Sometimes nature is just not on an animal's side.
Am I now going to launch into a tyrade against my defective genes/my inhereted (BRCA) gene mutation responsible for the massive tumor that grew across my chest throughout my 20's?
No. I'm going to talk about bunnies. Again.
|How I wish I had a picture to share with you. |
I nearly recreated everything just to show you;
except we now live 2200 miles from that yard.
But you can imagine something akin to this.
It has been my experience that mother bunnies don’t canvas an area very well before stowing their babies. We once found a little burrow of baby bunnies right smack in the middle of our lawn. No trees around, no logs, no rocks, just right there in the open - in the middle of a grassy yard. Oh, and a yard that housed two rambunctious, large dogs.
In spite of Mother Bunny’s stupidity (we probably would have been doing Mother Nature a favor by letting this creatures’ offspring die), we felt the need to protect these innocent, furry little lives.
We were afraid to move them, in case this fantastic specimen of a parent would then either abandon or not be able to find them. But we couldn't keep our dogs inside the house for the next however long until the bunnies grew up and left the nest. What to do?
Well, we took near bouts everything we had in the yard and garage and built a sort of cage around the burrow. Lawn chairs, bistro tables, rakes, all manner of yard fare was piled in an encapsulating circle of fantastic yard art. It was a tottering tower of protection. A staggering statue of ingenuity. A fanciful fortress of fortification… Okay I’m done. It was cool. In a hillbilly sort of outlandishly strange creation.
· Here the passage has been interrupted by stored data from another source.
(* ===== verification/PvbufRep.v ===== *)
(** * Packet vectors: what a pvbuf represents

    A pvbuf stands for the list of the buffers reached through it, in order.
    [segs] relates iovecs to the buffers and to the set of pvbufs below them;
    those are the nodes of a tree, so that an operation on one packet leaves the
    others alone. *)

From stdpp Require Import base list gmap numbers.
From S2P Require Import Prelude BitmapWord BitmapWordSpec Memory Paddr Pvbuf PvbufEdit PvbufMap.

(** ** Buffers *)

(** The words of a buffer; the second is zero unless the address is long. *)
Abbreviation leaf := (Z * Z)%type.

Definition leaf_ok (l : leaf) : Prop :=
  match ptype (fst l) with
  | TPbuf | TPbuf1ref | TShort => snd l = 0
  | TLong => __xdp2_paddr_long_addr_check (fst l) (snd l) = Done tt
  | TPvbuf => False
  end.

Definition leaf_len (l : leaf) : Z :=
  match ptype (fst l) with
  | TPbuf | TPbuf1ref => bf_get pbuf_data_length (fst l) + tag_15 (fst l)
  | TShort => bf_get short_data_length (fst l) + 1
  | TLong => bf_get long_data_length (fst l)
  | TPvbuf => 0
  end.

Definition words_of (l : leaf) : list Z := if decide (ptype (fst l) = TLong) then [fst l; snd l] else [fst l].

Fixpoint total (ls : list leaf) : Z := match ls with [] => 0 | l :: ls => leaf_len l + total ls end.

Lemma total_app l1 l2 : total (l1 ++ l2) = total l1 + total l2.
Proof. induction l1 as [| l l1 IH]; cbn; lia. Qed.

Lemma leaf_len_nonneg l : 0 <= leaf_len l.
Proof.
  unfold leaf_len, tag_15. destruct (ptype (fst l)); try lia;
    pose proof (bf_get_nonneg pbuf_data_length (fst l) ltac:(field_side));
    pose proof (bf_get_nonneg short_data_length (fst l) ltac:(field_side));
    pose proof (bf_get_nonneg long_data_length (fst l) ltac:(field_side)); try lia.
  all: destruct (_ =? _); cbn; lia.
Qed.

(** A buffer is below 4 GB. *)
Lemma leaf_len_u32 l : leaf_len l < 2 ^ 32.
Proof.
  unfold leaf_len, tag_15. pose proof (bf_get_range pbuf_data_length (fst l) ltac:(field_side)) as H1.
  pose proof (bf_get_range short_data_length (fst l) ltac:(field_side)) as H2.
  pose proof (bf_get_range long_data_length (fst l) ltac:(field_side)) as H3. cbn [f_width pbuf_data_length short_data_length long_data_length] in *.
  destruct (ptype (fst l)); try lia; destruct (_ =? _); cbn; lia.
Qed.

Lemma total_nonneg ls : 0 <= total ls.
Proof. induction ls as [| l ls IH]; cbn; [lia |]. pose proof (leaf_len_nonneg l). lia. Qed.

(** A check of a long address that succeeds. *)
Lemma long_check p1 p2 : __xdp2_paddr_long_addr_check p1 p2 = Done tt <->
  p1 <> 0 /\ ptype p1 = TLong /\ bf_get long_word_num p1 = 0 /\ bf_get long_one_bit p1 <> 0 /\
  ptype p2 = TLong /\ bf_get long_word_num p2 = 1 /\ bf_get long_one_bit p2 <> 0.
Proof.
  unfold __xdp2_paddr_long_addr_check, XDP2_ASSERT. rewrite !is_long_ptype.
  destruct (Z.eqb_spec p1 0), (decide (ptype p1 = TLong)), (Z.eqb_spec (bf_get long_word_num p1) 0),
    (Z.eqb_spec (bf_get long_one_bit p1) 0), (decide (ptype p2 = TLong)), (Z.eqb_spec (bf_get long_word_num p2) 1),
    (Z.eqb_spec (bf_get long_one_bit p2) 0); repeat first [rewrite bool_decide_true by done | rewrite bool_decide_false by done];
    cbn; split; intros; first [done | tauto].
Qed.

(** ** Iovecs *)

Definition key_of (p : Z) : pvptr := (bf_get pvbuf_pvbuf_size p, bf_get pvbuf_index p).

(** Goals about sets of pvbufs do not depend on what the keys are. *)
Ltac key_solver :=
  repeat match goal with
  | |- context [key_of ?x] => let k := fresh "key" in generalize dependent (key_of x); intros k
  | H : context [key_of ?x] |- _ => let k := fresh "key" in generalize dependent (key_of x); intros k
  end; set_solver.

(** The length of a pvbuf in its iovec is zero when it is not known. *)
Definition dlen_ok (w : Z) (ls : list leaf) : Prop := bf_get pvbuf_data_length w = 0 \/ bf_get pvbuf_data_length w = total ls.

Definition is_buf (w : Z) : Prop := ptype w = TPbuf \/ ptype w = TPbuf1ref \/ ptype w = TShort.

(** [segs H d ws ls ks]: the iovecs [ws] hold the buffers [ls] through the
    pvbufs [ks], in at most [d] levels. *)
Inductive segs (H : gmap pvptr xdp2_pvbuf) : nat -> list Z -> list leaf -> gset pvptr -> Prop :=
| segs_nil d : segs H d [] [] ∅
| segs_null d ws ls ks : segs H d ws ls ks -> segs H d (0 :: ws) ls ks
| segs_buf d w ws ls ks : is_buf w -> segs H d ws ls ks -> segs H d (w :: ws) ((w, 0) :: ls) ks
| segs_long d w1 w2 ws ls ks :
    __xdp2_paddr_long_addr_check w1 w2 = Done tt -> segs H d ws ls ks -> segs H d (w1 :: w2 :: ws) ((w1, w2) :: ls) ks
| segs_sub d w ws sub ls1 ls ks1 ks :
    ptype w = TPvbuf -> H !! key_of w = Some (mk sub) -> segs H d sub ls1 ks1 -> dlen_ok w ls1 ->
    segs H (S d) ws ls ks -> key_of w ∉ ks1 -> ({[key_of w]} ∪ ks1) ## ks ->
    segs H (S d) (w :: ws) (ls1 ++ ls) ({[key_of w]} ∪ ks1 ∪ ks).

(** The packet with the address [p] is [ls]. *)
Definition rep (H : gmap pvptr xdp2_pvbuf) (d : nat) (p : Z) (ls : list leaf) (ks : gset pvptr) : Prop :=
  ptype p = TPvbuf /\ exists ws ks1, H !! key_of p = Some (mk ws) /\ segs H d ws ls ks1 /\ key_of p ∉ ks1 /\ ks = {[key_of p]} ∪ ks1.

Lemma segs_frame H H' d ws ls ks : segs H d ws ls ks -> (forall k, k ∈ ks -> H' !! k = H !! k) -> segs H' d ws ls ks.
Proof.
  induction 1 as [| | | | d w ws sub ls1 ls ks1 ks Hw Hs Hsub IH1 Hd Hws IH2 Hn Hdj]; intros Hf; try (econstructor; eauto; fail).
  apply segs_sub with sub; try done.
  - rewrite Hf by set_solver. done.
  - apply IH1. intros k Hk. apply Hf. set_solver.
  - apply IH2. intros k Hk. apply Hf. set_solver.
Qed.

Lemma rep_frame H H' d p ls ks : rep H d p ls ks -> (forall k, k ∈ ks -> H' !! k = H !! k) -> rep H' d p ls ks.
Proof.
  intros (Hp & ws & ks1 & Hk & Hs & Hn & ->) Hf. split; [done |]. exists ws, ks1. split_and!; try done.
  - rewrite Hf by set_solver. done.
  - eapply segs_frame; [done |]. intros k Hin. apply Hf. set_solver.
Qed.

Lemma segs_dom H d ws ls ks : segs H d ws ls ks -> forall k, k ∈ ks -> is_Some (H !! k).
Proof. induction 1; intros k' Hk'; set_unfold; naive_solver. Qed.

Lemma rep_dom H d p ls ks : rep H d p ls ks -> forall k, k ∈ ks -> is_Some (H !! k).
Proof. intros (_ & ws & ks1 & Hk & Hs & _ & ->) k Hin. pose proof (segs_dom _ _ _ _ _ Hs k). set_unfold; naive_solver. Qed.

Lemma segs_deeper H d d' ws ls ks : segs H d ws ls ks -> (d <= d')%nat -> segs H d' ws ls ks.
Proof.
  intros Hs. revert d'. induction Hs; intros d' Hd; try (econstructor; eauto; fail).
  destruct d' as [| d']; [lia |]. eapply segs_sub; eauto. apply IHHs1. lia.
Qed.

Lemma rep_deeper H d d' p ls ks : rep H d p ls ks -> (d <= d')%nat -> rep H d' p ls ks.
Proof. intros (Hp & ws & ks1 & Hk & Hs & Hn & ->) Hd. split; [done |]. exists ws, ks1. split_and!; try done. by eapply segs_deeper. Qed.

Lemma segs_app H d ws1 ls1 ks1 ws2 ls2 ks2 :
  segs H d ws1 ls1 ks1 -> segs H d ws2 ls2 ks2 -> ks1 ## ks2 -> segs H d (ws1 ++ ws2) (ls1 ++ ls2) (ks1 ∪ ks2).
Proof.
  induction 1 as [d | | | | d w ws sub lsa ls ksa ks Hw Hs Hsub IH1 Hd Hws IH2 Hn Hdj]; intros H2 Hdis; cbn.
  - by rewrite (left_id_L ∅ (∪)).
  - apply segs_null. auto.
  - apply segs_buf; auto.
  - apply segs_long; auto.
  - rewrite <- app_assoc, <- (assoc_L (∪)). eapply segs_sub; eauto; [apply IH2; [done | set_solver] | set_solver].
Qed.

Lemma segs_zeros H d n ws ls ks : segs H d ws ls ks -> segs H d (replicate n 0 ++ ws) ls ks.
Proof. intros Hs. induction n as [| n IH]; [done |]. by apply segs_null. Qed.

Lemma segs_zeros_end H d n ws ls ks : segs H d ws ls ks -> segs H d (ws ++ replicate n 0) ls ks.
Proof.
  intros Hs. rewrite <- (app_nil_r ls), <- (right_id_L ∅ (∪) ks). apply segs_app; [done | | set_solver].
  rewrite <- (app_nil_r (replicate n 0)). apply segs_zeros. apply segs_nil.
Qed.

(** A sub pvbuf and what follows it. *)
Lemma segs_rep H d w ws ls1 ls ks1 ks :
  rep H d w ls1 ks1 -> dlen_ok w ls1 -> segs H (S d) ws ls ks -> ks1 ## ks -> segs H (S d) (w :: ws) (ls1 ++ ls) (ks1 ∪ ks).
Proof. intros (Hw & sub & ks' & Hk & Hs & Hn & ->) Hd Hws Hdis. by eapply segs_sub. Qed.

(** ** Inversion *)

Lemma not_buf_0 : ~ is_buf 0.
Proof. unfold is_buf. by intros [|[|]]. Qed.

Lemma segs_null_inv H d ws ls ks : segs H d (0 :: ws) ls ks -> segs H d ws ls ks.
Proof.
  inversion 1; subst; try done; first [by destruct not_buf_0 |
    match goal with E : __xdp2_paddr_long_addr_check _ _ = _ |- _ => by apply long_check in E as [[] _] end].
Qed.

Lemma segs_zeros_inv H d n ws ls ks : segs H d (replicate n 0 ++ ws) ls ks -> segs H d ws ls ks.
Proof. induction n as [| n IH]; [done |]. intros Hs. by apply IH, segs_null_inv. Qed.

(** What the first iovec in use is. *)
Inductive first_view (H : gmap pvptr xdp2_pvbuf) (d : nat) (w : Z) (ws : list Z) (ls : list leaf) (ks : gset pvptr) : Prop :=
| FvBuf ls' : is_buf w -> ls = (w, 0) :: ls' -> segs H d ws ls' ks -> first_view H d w ws ls ks
| FvLong w2 ws' ls' : __xdp2_paddr_long_addr_check w w2 = Done tt -> ws = w2 :: ws' -> ls = (w, w2) :: ls' -> segs H d ws' ls' ks ->
    first_view H d w ws ls ks
| FvSub d' ls1 ls' ks1 ks' : d = S d' -> rep H d' w ls1 ks1 -> dlen_ok w ls1 -> segs H d ws ls' ks' -> ks1 ## ks' ->
    ls = ls1 ++ ls' -> ks = ks1 ∪ ks' -> first_view H d w ws ls ks.

Lemma segs_first H d w ws ls ks : w <> 0 -> segs H d (w :: ws) ls ks -> first_view H d w ws ls ks.
Proof.
  intros Hw Hs. inversion Hs; subst; [done | by eapply FvBuf | by eapply FvLong |].
  eapply FvSub; try done. split; [done |]. naive_solver.
Qed.

(** What the last iovec in use is. *)
Inductive last_view (H : gmap pvptr xdp2_pvbuf) (d : nat) (ws : list Z) (w : Z) (ls : list leaf) (ks : gset pvptr) : Prop :=
| LvBuf ls' : is_buf w -> ls = ls' ++ [(w, 0)] -> segs H d ws ls' ks -> last_view H d ws w ls ks
| LvLong w1 ws' ls' : __xdp2_paddr_long_addr_check w1 w = Done tt -> ws = ws' ++ [w1] -> ls = ls' ++ [(w1, w)] -> segs H d ws' ls' ks ->
    last_view H d ws w ls ks
| LvSub d' ls1 ls' ks1 ks' : d = S d' -> rep H d' w ls1 ks1 -> dlen_ok w ls1 -> segs H d ws ls' ks' -> ks1 ## ks' ->
    ls = ls' ++ ls1 -> ks = ks' ∪ ks1 -> last_view H d ws w ls ks.

Lemma segs_last H d ws w ls ks : w <> 0 -> segs H d (ws ++ [w]) ls ks -> last_view H d ws w ls ks.
Proof.
  intros Hw Hs. remember (ws ++ [w]) as l eqn:E. revert ws E.
  induction Hs as [| d l ls ks Hs IH | d v l ls ks Hv Hs IH | d v v2 l ls ks Hv Hs IH
                   | d v l sub ls1 ls ks1 ks Hv Hk Hsub _ Hd Hs IH Hn Hdj]; intros ws E.
  - by destruct ws.
  - destruct ws as [| x ws]; [naive_solver |]. injection E as <- ->.
    destruct (IH ws eq_refl) as [ls' | w1 ws' ls' | d' lsa ls' ksa ks'].
    + eapply LvBuf; [done.. |]. by apply segs_null.
    + subst. eapply (LvLong _ _ _ _ _ _ w1 (0 :: ws')); [done.. |]. by apply segs_null.
    + eapply LvSub; [done.. | | done | done | done]. by apply segs_null.
  - destruct ws as [| x ws].
    + injection E as -> ->. inversion Hs; subst. by eapply (LvBuf _ _ _ _ _ _ []); [| | apply segs_nil].
    + injection E as <- ->. destruct (IH ws eq_refl) as [ls' | w1 ws' ls' | d' lsa ls' ksa ks']; subst.
      * eapply (LvBuf _ _ _ _ _ _ (_ :: ls')); [done.. |]. by apply segs_buf.
      * eapply (LvLong _ _ _ _ _ _ w1 (_ :: ws') (_ :: ls')); [done.. |]. by apply segs_buf.
      * eapply (LvSub _ _ _ _ _ _ d' lsa (_ :: ls')); [done.. | by apply segs_buf | done | done | done].
  - destruct ws as [| x [| y ws]]; [done | |].
    + injection E as -> -> ->. inversion Hs; subst. by eapply (LvLong _ _ _ _ _ _ _ [] []); [| | | apply segs_nil].
    + injection E as <- <- ->. destruct (IH ws eq_refl) as [ls' | w1 ws' ls' | d' lsa ls' ksa ks']; subst.
      * eapply (LvBuf _ _ _ _ _ _ (_ :: ls')); [done.. |]. by apply segs_long.
      * eapply (LvLong _ _ _ _ _ _ w1 (_ :: _ :: ws') (_ :: ls')); [done.. |]. by apply segs_long.
      * eapply (LvSub _ _ _ _ _ _ d' lsa (_ :: ls')); [done.. | by apply segs_long | done | done | done].
  - destruct ws as [| x ws].
    + injection E as -> ->. inversion Hs; subst. rewrite (right_id_L ∅ (∪)), app_nil_r.
      eapply (LvSub _ _ _ _ _ _ d ls1 [] ({[key_of w]} ∪ ks1) ∅); try done.
      * split; [done |]. naive_solver.
      * by rewrite (left_id_L ∅ (∪)).
    + injection E as <- ->. destruct (IH ws eq_refl) as [ls' | w1 ws' ls' | d' lsa ls' ksa ks']; subst.
      * eapply (LvBuf _ _ _ _ _ _ (ls1 ++ ls')); [done | by rewrite app_assoc |]. by eapply segs_sub.
      * eapply (LvLong _ _ _ _ _ _ w1 (_ :: ws') (ls1 ++ ls')); [done.. | by rewrite app_assoc |]. by eapply segs_sub.
      * eapply (LvSub _ _ _ _ _ _ d' lsa (ls1 ++ ls') ksa ({[key_of v]} ∪ ks1 ∪ ks')); [done.. | | set_solver | by rewrite app_assoc | set_solver].
        eapply segs_sub; try done. set_solver.
Qed.

Lemma segs_zeros_end_inv H d n ws ls ks : segs H d (ws ++ replicate n 0) ls ks -> segs H d ws ls ks.
Proof.
  intros Hs. remember (ws ++ replicate n 0) as l eqn:E. revert n ws E.
  induction Hs as [| d l ls ks Hs IH | d v l ls ks Hv Hs IH | d v v2 l ls ks Hv Hs IH
                   | d v l sub ls1 ls ks1 ks Hv Hk Hsub _ Hd Hs IH Hn Hdj]; intros n ws E.
  - symmetry in E. apply app_eq_nil in E as [-> _]. apply segs_nil.
  - destruct ws as [| x ws]; [destruct n; [done |]; injection E as ->; by apply (IH n []) |]. injection E as <- E. apply segs_null. by apply (IH n).
  - destruct ws as [| x ws]; [destruct n; [done |]; injection E as -> _; by destruct not_buf_0 |]. injection E as <- E. apply segs_buf; [done |]. by apply (IH n).
  - pose proof (proj1 (long_check _ _) Hv) as (H1 & _ & _ & _ & _ & _ & H2). apply nonzero_of in H2.
    destruct ws as [| x [| y ws]]; [destruct n; [done |]; by injection E as -> | destruct n; [done |]; by injection E as _ -> |].
    injection E as <- <- E. apply segs_long; [done |]. by apply (IH n).
  - destruct ws as [| x ws]; [destruct n; [done |]; by injection E as -> |]. injection E as <- E. eapply segs_sub; eauto.
Qed.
We thought it would keep the dogs away during the day, and then at night when they were in the house, Mother Bunny could make her way in to her babies. Our poor dogs spent hours pacing around that pile, sniffing, barking, digging. Actually, it was probably good for them – added some excitement to their meaningless, uneventful day.
Eventually though, in spite of our best efforts, the dogs made a way in and killed all of the fuzzy little babies. Our lawn was a mortuary of tiny, dead rabbit carcasses splayed across it. Our efforts toward protecting them were for naught.
Sometimes nature is just on an animal's side (i.e. the dogs').
If this was a sermon or a story with any kind of larger point, this would be where I make it. Maybe something about the truimph in persistance, go dogs, or the futility of failed efforts, no matter how grand. Because yes, our mound was grand.
But it’s not. (A story with a point, that is.) I just wanted to tell you something I recalled the other day that makes me laugh - not the part where the bunnies die, of course, the part where our furniture and tools are piled in a mound on our lawn.
Plus, well, I thought I could use some animal redemption points given that I recently wrote about the pointlessness of bunny ownership. I mean, we did try to save them and all. I can’t help it that every last one of them was ferociously killed by my dogs.
This story really didn’t really help my animal cred, did it?